Congress is really, really old

Michigan Democratic Rep. John Dingell turns 87 years old today. (As Bloomberg's Greg Giroux has pointed out, Dingell has spent two-thirds of his life serving in Congress. Yes, you read that right.)

Dingell's advanced age is the rule not the exception in modern Congresses -- particularly among Democrats, according to an amazing infographic built by the good folks at the Wall Street Journal.

In 2011, the average age for a Democrat in the House/Senate was 60.8 years old while the average Republican was 56 years old.

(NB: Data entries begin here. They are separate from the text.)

(** C2 (as amended). A bulk load replaces: after two loads for the same
    commit, answered with the batches [batch1] and [batch2], the cache of
    that commit holds exactly the elements of [batch2] (under each id the
    last element of the batch with that id), whatever it held before; the
    caches of the other commits are as they were. *)
Theorem warm_replaces m w1 w2 server_url project_id commit_id p1 p2
    txt1 txt2 batch1 batch2 s :
  let C := get_commit_url server_url project_id commit_id in
  http_get w1 (elements_url_of m server_url project_id commit_id p1)
    = Response 200 txt1 (Some (JList batch1)) →
  Forall storable batch1 →
  http_get w2 (elements_url_of m server_url project_id commit_id p2)
    = Response 200 txt2 (Some (JList batch2)) →
  Forall storable batch2 →
  ∃ n1 s1 n2 s2,
    load_model_cache_of m w1 server_url project_id commit_id p1 s = (Ret n1, s1)
    ∧ load_model_cache_of m w2 server_url project_id commit_id p2 s1 = (Ret n2, s2)
    ∧ (∀ k, cache_lookup s2 C k = batch_entry batch2 k)
    ∧ (∀ C' k, C' ≠ C → cache_lookup s2 C' k = cache_lookup s C' k).
Proof.
  intros C H1 Hst1 H2 Hst2.
  destruct (load_model_cache_from_spec w1 C _ _ _ s H1 Hst1)
    as (n1 & s1 & Hrun1 & _ & Hother1 & _).
  destruct (load_model_cache_from_spec w2 C _ _ _ s1 H2 Hst2)
    as (n2 & s2 & Hrun2 & Hthis2 & Hother2 & _).
  exists n1, s1, n2, s2. rewrite !load_model_cache_of_eq. split_and!; try done.
  intros C' k HC. rewrite Hother2, Hother1; done.
Qed.

Lemma warm_replaces_witness :
  let C := Sample.commit_url in
  ∃ n1 s1 n2 s2,
    Mbse4u.load_model_cache (Sample.serving (JList [Sample.el1]))
      Sample.server "proj1" "commit1" 256 initial = (Ret n1, s1)
    ∧ Mbse4u.load_model_cache (Sample.serving (JList [Sample.el2]))
        Sample.server "proj1" "commit1" 256 s1 = (Ret n2, s2)
    ∧ (∀ k, cache_lookup s2 C k = batch_entry [Sample.el2] k)
    ∧ (∀ C' k, C' ≠ C → cache_lookup s2 C' k = cache_lookup initial C' k).
Proof.
  apply (warm_replaces mbse4u (Sample.serving (JList [Sample.el1]))
           (Sample.serving (JList [Sample.el2]))
           Sample.server "proj1" "commit1" 256 256 "" ""
           [Sample.el1] [Sample.el2] initial).
  - reflexivity.
  - repeat constructor; simpl; eauto.
  - reflexivity.
  - repeat constructor; simpl; eauto.
Defined.

(** C2, as stated, fails: [el1] is loaded by a first bulk load and is in
    the cache; a second bulk load for the same commit with the disjoint
    batch [el2] drops it, and resolving it afterwards goes to the server.
    An element stored by a single fetch is dropped by a bulk load in the
    same way. *)
Lemma warm_accumulates_counterexample :
  let C := Sample.commit_url in
  let load batch :=
    Api.load_model_cache (Sample.serving (JList batch))
      Sample.server "proj1" "commit1" in
  let s1 := (load [Sample.el1] initial).2 in
  let s2 := (load [Sample.el2] s1).2 in
  let put := (Api.get_element_fromAPI (Sample.serving Sample.el1) C (JStr "el1") initial).2 in
  let s3 := (load [Sample.el2] put).2 in
  cache_lookup s1 C (KStr "el1") = Some Sample.el1
  ∧ cache_lookup s2 C (KStr "el1") = None
  ∧ cache_lookup s2 C (KStr "el2") = Some Sample.el2
  ∧ trace (Api.get_element_fromAPI Sample.not_found C (JStr "el1") s2).2
    = (trace s2 ++ [SessionGet (C +:+ "/elements/el1")])%list
  ∧ cache_lookup put C (KStr "el1") = Some Sample.el1
  ∧ cache_lookup s3 C (KStr "el1") = None.
Proof. vm_compute. by split_and!. Qed.

(** ** Remote failures of a query by kind *)

(** C4 (as amended). A non-success response to a query by kind does not
    reach the caller as an error: the [ValueError] that carries the status
    code and the text of the response is raised and caught inside the
    function, printed, and the caller is handed the empty list.  No reply
    at all makes the function raise. *)
Theorem kind_query_failure_becomes_empty_list w server_url project_id commit_id
    kind s :
  let url := query_results_url server_url project_id commit_id in
  let query := primitive_constraint "@type" (py_str w kind) in
  (∀ code txt body,
     http_post w url query = Response code txt body → code ≠ 200 →
     Mbse4u.get_elements_byKind_fromAPI w server_url project_id commit_id kind s
     = (Ret (JList []),
        with_trace s
          [SessionPost url query;
           PrintError (ValueError "Failed to query kinds." (Some (code, txt)))]))
  ∧ ∃ v s',
      Mbse4u.get_elements_byKind_fromAPI w server_url project_id commit_id kind s
      = (Ret v, s').
Proof.
  intros url query.
  unfold Mbse4u.get_elements_byKind_fromAPI, query_kind, try_except,
    session_post, emit, bind. fold url. fold query. split.
  - intros code txt body -> Hcode. unfold ret at 1. cbn [status_code text].
    apply Z.eqb_neq in Hcode. rewrite Hcode. unfold raise, ret.
    unfold with_trace. simpl. by rewrite <-app_assoc.
  - destruct (http_post w url query) as [|code txt body]; unfold ret at 1.
    + unfold raise, ret. eauto.
    + cbn [status_code]. destruct (Z.eqb code 200).
      * destruct body; unfold response_json, raise, ret; eauto.
      * unfold raise, ret. eauto.
Qed.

Compare that to ten years ago -- the 107th Congress -- when the average age was 55.7 for Democrats and 54.7 percent for Republicans.

And neither of those Congresses have anywhere close to the fresh-facedness (is that a word?) of the 1981 Congress when the average age for Democrats was 55.7 and for Republicans 54.7.

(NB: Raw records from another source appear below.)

(** A backend in which every assignment to [io_model.file_name] raises. *)
Definition locked : Backend unit unit :=
  {| assign_file_name := fun _ => failing;
     load_data_runid := failing;
     window_title_clear := Sample.nop;
     window_title_set_file_name := fun _ => Sample.nop;
     window_title_set_run_id := fun _ => Sample.nop;
     apply_mask := failing;
     plot_multi_exp_data := failing;
     sep_v := OsPath.sep |}.

End Faulty.

(** ** [io_model.file_name] as an observed member

    [file_name] is a member of an Atom object: an assignment stores the
    value and then runs the observers, and an assignment of the value the
    member already has notifies nobody.  This is what the comment in
    [files_btn.clicked] refers to: "'temp' is used to reload the same file,
    otherwise file_name will not update". *)
Module Atom.

Definition with_file_name {P : Type} (v : string) (m : Io.t P) : Io.t P :=
  let 'Io.mk a1 _ a3 a4 a5 a6 a7 a8 a9 a10 a11 a12 a13 a14 a15 := m in
  Io.mk a1 v a3 a4 a5 a6 a7 a8 a9 a10 a11 a12 a13 a14 a15.

(** [io_model.file_name = v], with [observer] the code that runs on a
    change. *)
Definition assign_observed {P : Type}
    (observer : Store -> Io.t P -> Store * Io.t P * outcome)
    (v : string) (st : Store) (m : Io.t P) : Store * Io.t P * outcome :=
  if String.eqb v (Io.file_name m) then (st, m, Returned)
  else observer st (with_file_name v m).

(** A backend whose [file_name] is such a member. *)
Definition backend {IoP PlotP : Type}
    (observer : Store -> Io.t IoP -> Store * Io.t IoP * outcome)
    (B : Backend IoP PlotP) : Backend IoP PlotP :=
  {| assign_file_name := assign_observed observer;
     load_data_runid := load_data_runid B;
     window_title_clear := window_title_clear B;
     window_title_set_file_name := window_title_set_file_name B;
     window_title_set_run_id := window_title_set_run_id B;
     apply_mask := apply_mask B;
     plot_multi_exp_data := plot_multi_exp_data B;
     sep_v := sep_v B |}.

(** An observer for the examples: it ignores ['temp'] and accepts names
    that end in [.h5]. *)
Definition h5_observer (st : Store) (m : Io.t unit) : Store * Io.t unit * outcome :=
  if String.eqb (Io.file_name m) "temp" then (st, m, Returned)
  else (st, m, if Sample.ends_with_h5 (Io.file_name m) then Returned else Raised).

End Atom.

(** ** Reading back what was written *)

Lemma io_setters_write {P : Type} (m : Io.t P) (s : string) (b : bool) (z : Z) :
  Io.working_directory (Io.set_working_directory s m) = s
  /\ Io.data_ready (Io.set_data_ready b m) = b
  /\ Io.runid (Io.set_runid z m) = z
  /\ Io.file_overwrite_existing (Io.set_file_overwrite_existing b m) = b
  /\ Io.mask_opt (Io.set_mask_opt z m) = z
  /\ Io.mask_name (Io.set_mask_name s m) = s
  /\ Io.p1_row (Io.set_p1_row z m) = z
  /\ Io.p1_col (Io.set_p1_col z m) = z
  /\ Io.p2_row (Io.set_p2_row z m) = z
  /\ Io.p2_col (Io.set_p2_col z m) = z.
Proof. destruct m; cbn; repeat split. Qed.

(** No setter of [io_model] touches [mask_opt] but its own. *)
Lemma io_setters_keep_mask_opt {P : Type} (m : Io.t P) (s : string) (b : bool) (z : Z) :
  Io.mask_opt (Io.set_working_directory s m) = Io.mask_opt m
  /\ Io.mask_opt (Io.set_data_ready b m) = Io.mask_opt m
  /\ Io.mask_opt (Io.set_runid z m) = Io.mask_opt m
  /\ Io.mask_opt (Io.set_file_overwrite_existing b m) = Io.mask_opt m
  /\ Io.mask_opt (Io.set_mask_name s m) = Io.mask_opt m
  /\ Io.mask_opt (Io.set_p1_row z m) = Io.mask_opt m
  /\ Io.mask_opt (Io.set_p1_col z m) = Io.mask_opt m
  /\ Io.mask_opt (Io.set_p2_row z m) = Io.mask_opt m
  /\ Io.mask_opt (Io.set_p2_col z m) = Io.mask_opt m.
Proof. destruct m; cbn; repeat split. Qed.

Lemma plot_setters_write {P : Type} (m : Plot.t P) (l : loc) (b : bool) :
  Plot.parameters (Plot.set_parameters l m) = l
  /\ Plot.data_sets (Plot.set_data_sets l m) = l
  /\ Plot.plot_exp_opt (Plot.set_plot_exp_opt b m) = b
  /\ Plot.show_exp_opt (Plot.set_show_exp_opt b m) = b.
Proof. destruct m; cbn; repeat split. Qed.

Lemma ui_setters_write (u : Ui.t) (s : string) (b : bool) (z : Z) :
  Ui.files_load_text (Ui.set_files_load_text s u) = s
  /\ Ui.folder_btn_enabled (Ui.set_folder_btn_enabled b u) = b
  /\ Ui.run_num_value (Ui.set_run_num_value z u) = z
  /\ Ui.cb_file_overwrite_existing_checked
       (Ui.set_cb_file_overwrite_existing_checked b u) = b
  /\ Ui.mask_load_note_text (Ui.set_mask_load_note_text s u) = s
  /\ Ui.mask_view_visible (Ui.set_mask_view_visible b u) = b.
Proof. destruct u; cbn; repeat split. Qed.

(** ** The load handlers *)

(** Unfolds a handler down to the calls into the backend. *)
Ltac unfold_handler :=
  unfold world_after, events_of, result_of,
    file_load_outcome, file_load, file_load_attempt, db_load_outcome, db_load,
    files_btn_clicked, files_btn_prepare, files_btn_try,
    load_btn_clicked, load_btn_prepare, load_btn_try,
    update_dependent_models, try_except_else, call_io, call_plot,
    assign, show, get, pass, raise, of_outcome,
    mbind, M_bind, mret, M_ret in *;
  cbn [fst snd fmap option_fmap option_map option_bind app] in *.

(** Names the result of the next backend call in the goal and splits on its
    outcome. *)
Ltac backend_call :=
  match goal with
  | |- context [assign_file_name ?B ?v ?st ?m] =>
      let o := fresh "o" in
      destruct (assign_file_name B v st m) as [[? ?] o] eqn:?; destruct o
  | |- context [load_data_runid ?B ?st ?m] =>
      let o := fresh "o" in
      destruct (load_data_runid B st m) as [[? ?] o] eqn:?; destruct o
  | |- context [window_title_clear ?B ?st ?m] =>
      let o := fresh "o" in
      destruct (window_title_clear B st m) as [[? ?] o] eqn:?; destruct o
  | |- context [window_title_set_file_name ?B ?v ?st ?m] =>
      let o := fresh "o" in
      destruct (window_title_set_file_name B v st m) as [[? ?] o] eqn:?; destruct o
  | |- context [window_title_set_run_id ?B ?v ?st ?m] =>
      let o := fresh "o" in
      destruct (window_title_set_run_id B v st m) as [[? ?] o] eqn:?; destruct o
  | |- context [apply_mask ?B ?st ?m] =>
      let o := fresh "o" in
      destruct (apply_mask B st m) as [[? ?] o] eqn:?; destruct o
  | |- context [plot_multi_exp_data ?B ?st ?m] =>
      let o := fresh "o" in
      destruct (plot_multi_exp_data B st m) as [[? ?] o] eqn:?; destruct o
  end; cbn in *.

Section LoadFacts.
Context {IoP PlotP R : Type}.
Variable B : Backend IoP PlotP.
Local Abbreviation World := (World IoP PlotP R).

(** C1. In the handler of "Load Data File" the dependent models are
    written only after [io_model.file_name = f_name] returned: then
    [plot_model.parameters] and [setting_model.parameters] are
    [param_model.param_new], [setting_model.data_sets] and
    [fit_model.data_sets] are the [io_model.data_sets] the load left, and
    [fit_model.fit_img] is empty.  When the assignment raises, or is not
    reached, [plot_model], [setting_model] and [fit_model] are as they
    were. *)
Theorem C1_dependent_models_after_load (path : list string) (w : World) :
  let w' := world_after (files_btn_clicked B path) w in
  match file_load B path w with
  | Some (_, loaded, Returned) =>
      plot w' = Plot.set_parameters (Param.param_new (param w)) (plot w)
      /\ setting w' = Setting.mk (Param.param_new (param w)) (Io.data_sets loaded)
      /\ fit w' = Fit.mk (Io.data_sets loaded) ∅
  | Some (_, _, Raised) | None =>
      plot w' = plot w /\ setting w' = setting w /\ fit w' = fit w
  end.
Proof.
  destruct w as [st m pa pl se fi u], path as [|path0 others];
    unfold_handler; cbn; [easy|].
  backend_call; [|easy].
  destruct (OsPath.split path0) as [f_dir f_name]; cbn.
  backend_call.
  - backend_call; try destruct (Io.incident_energy_available _); cbn; easy.
  - backend_call; easy.
Qed.

(** C2. A click on "Load Data File" or on "Load Data from Database" shows
    a critical box exactly when the load ([io_model.file_name = f_name],
    resp. [io_model.load_data_runid()]) raises, and exactly then calls
    [io_model.window_title_clear()]. *)
Theorem C2_failure_dialog (path : list string) (w : World) :
  let file_events := events_of (files_btn_clicked B path) w in
  let db_events := events_of (load_btn_clicked B) w in
  (shows_critical file_events = true <-> file_load_outcome B path w = Some Raised)
  /\ (clears_window_title file_events = true <-> file_load_outcome B path w = Some Raised)
  /\ (shows_critical db_events = true <-> db_load_outcome B w = Raised)
  /\ (clears_window_title db_events = true <-> db_load_outcome B w = Raised).
Proof.
  destruct w as [st m pa pl se fi u]; cbn zeta.
  assert (Hfile :
    (shows_critical (events_of (files_btn_clicked B path)
       (mkWorld st m pa pl se fi u)) = true
     <-> file_load_outcome B path (mkWorld st m pa pl se fi u) = Some Raised)
    /\ (clears_window_title (events_of (files_btn_clicked B path)
          (mkWorld st m pa pl se fi u)) = true
        <-> file_load_outcome B path (mkWorld st m pa pl se fi u) = Some Raised)).
  { destruct path as [|path0 others]; unfold_handler; cbn; [easy|].
    backend_call; [|easy].
    destruct (OsPath.split path0) as [f_dir f_name]; cbn.
    backend_call.
    - backend_call; try destruct (Io.incident_energy_available _); cbn; easy.
    - backend_call; easy. }
  destruct Hfile as [Hshow Hclear].
  split; [exact Hshow|]. split; [exact Hclear|].
  unfold_handler; cbn.
  backend_call; backend_call; easy.
Qed.

(** C3. When the handler of "Load Data from Database" completes,
    [run_num.value] is -1, whether [io_model.load_data_runid()] returned or
    raised; and it completes whenever the window-title method that follows
    the load returns. *)
Theorem C3_run_id_reset (w : World) :
  (result_of (load_btn_clicked B) w = Ok tt ->
   Ui.run_num_value (ui (world_after (load_btn_clicked B) w)) = -1)
  /\ ((forall st m, snd (window_title_clear B st m) = Returned) ->
      (forall v st m, snd (window_title_set_run_id B v st m) = Returned) ->
      result_of (load_btn_clicked B) w = Ok tt).
Proof.
  destruct w as [st m pa pl se fi u]; split.
  - destruct u; unfold_handler; cbn.
    backend_call; backend_call; cbn; intros H; solve [reflexivity | discriminate H].
  - intros Hclear Hset; unfold_handler; cbn.
    backend_call.
    + match goal with
      | |- context [window_title_set_run_id B ?v ?s ?x] =>
          specialize (Hset v s x);
          destruct (window_title_set_run_id B v s x) as [[? ?] ?]
      end.
      cbn in *; subst; reflexivity.
    + match goal with
      | |- context [window_title_clear B ?s ?x] =>
          specialize (Hclear s x);
          destruct (window_title_clear B s x) as [[? ?] ?]
      end.
      cbn in *; subst; reflexivity.
Qed.


(** C9. After a load that succeeded, from a file or from the database,
    [fit_model.fit_img] is the empty dictionary and [folder_btn] is
    disabled. *)
Theorem C9_fit_results_cleared (path : list string) (w : World) :
  (file_load_outcome B path w = Some Returned ->
   let w' := world_after (files_btn_clicked B path) w in
   Fit.fit_img (fit w') = ∅ /\ Ui.folder_btn_enabled (ui w') = false)
  /\ (db_load_outcome B w = Returned ->
      let w' := world_after (load_btn_clicked B) w in
      Fit.fit_img (fit w') = ∅ /\ Ui.folder_btn_enabled (ui w') = false).
Proof.
  destruct w as [st m pa pl se fi u]; split.
  - destruct path as [|path0 others]; unfold_handler; cbn; [discriminate|].
    backend_call; [|discriminate].
    destruct (OsPath.split path0) as [f_dir f_name]; cbn.
    backend_call; [|discriminate].
    intros _.
    backend_call; try destruct (Io.incident_energy_available _); cbn;
      destruct u; cbn; auto.
  - unfold_handler; cbn.
    backend_call; [|discriminate].
    intros _. backend_call; destruct u; cbn; auto.
Qed.

End LoadFacts.

(** ** The check box, the channel buttons and the mask window *)

Section ViewFacts.
Context {IoP PlotP R : Type}.
Variable B : Backend IoP PlotP.
Local Abbreviation World := (World IoP PlotP R).

Lemma dict_at_store_set (l : loc) (ch : string) (ds : DataSet) (st : Store) :
  dict_at (store_set l ch ds st) l !! ch = Some ds.
Proof.
  unfold dict_at, store_set. rewrite lookup_insert_eq. cbn.
  apply lookup_insert_eq.
Qed.




(** C4, as the code has it.  The three radio buttons of the mask window
    carry the same [checked] expression, [io_model.mask_opt == 0]: all
    three are true when [mask_opt] is 0 and none otherwise, so for no value
    of [mask_opt] is exactly one of them true; and after a click on
    "Define mask region based on positions" has written [mask_opt = 1],
    that button's expression is false. *)
Theorem C4_checked_expressions_coincide (w : World) :
  rb_pos_checked (io w) = rb_nomask_checked (io w)
  /\ rb_file_checked (io w) = rb_nomask_checked (io w)
  /\ checked_count (io w) = (if Io.mask_opt (io w) =? 0 then 3%nat else 0%nat)
  /\ checked_count (io w) <> 1%nat
  /\ rb_pos_checked (io (world_after (rb_pos_clicked true) w)) = false
  /\ rb_file_checked (io (world_after (rb_file_clicked true) w)) = false.
Proof.
  destruct w as [st m pa pl se fi u], m.
  unfold checked_count, rb_pos_checked, rb_file_checked, rb_nomask_checked; cbn.
  destruct (_ =? 0); cbn; repeat split; auto.
Qed.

Obviously, large-scale seat gains/losses -- as happened during the Reagan revolution in 1980 -- tend to lower the average age of Congress as new blood sweeps in. But, even after Republicans picked up 63 House seats in the 2010 election the average age of all Members of Congress stayed relatively high as compared to historical standards.

There's no single reason to explain why Congress is in a period of historic old-ness.

One major one is that redistricting -- the national re-drawing of Congressional lines across the country -- has cemented the partisan nature of hundreds of districts across the country. What that means, from a practical political perspective, is that most Members -- regardless of their age -- have to work less hard to be re-elected and, therefore, are much more likely to keep running over (and over) again.

Another reason for the rising age of Congress is the death of the term limits movement -- if you are looking for an exact time of death, it's when Washington State Rep. George Nethercutt got re-elected in 2000 -- and the growing tendency to see politics as a profession. Politics is no longer regarded as a way station between careers or a sort of career-capper at its end. It's an end in itself. And that means people stay longer. Much longer.

The WSJ infographic is absolutely amazing -- allowing you to see the average age for Congresses dating all the way back to 1979. You can also see how many Members are a certain age and how they split between the two parties.

Prepare to lose an hour or two just playing with the chart.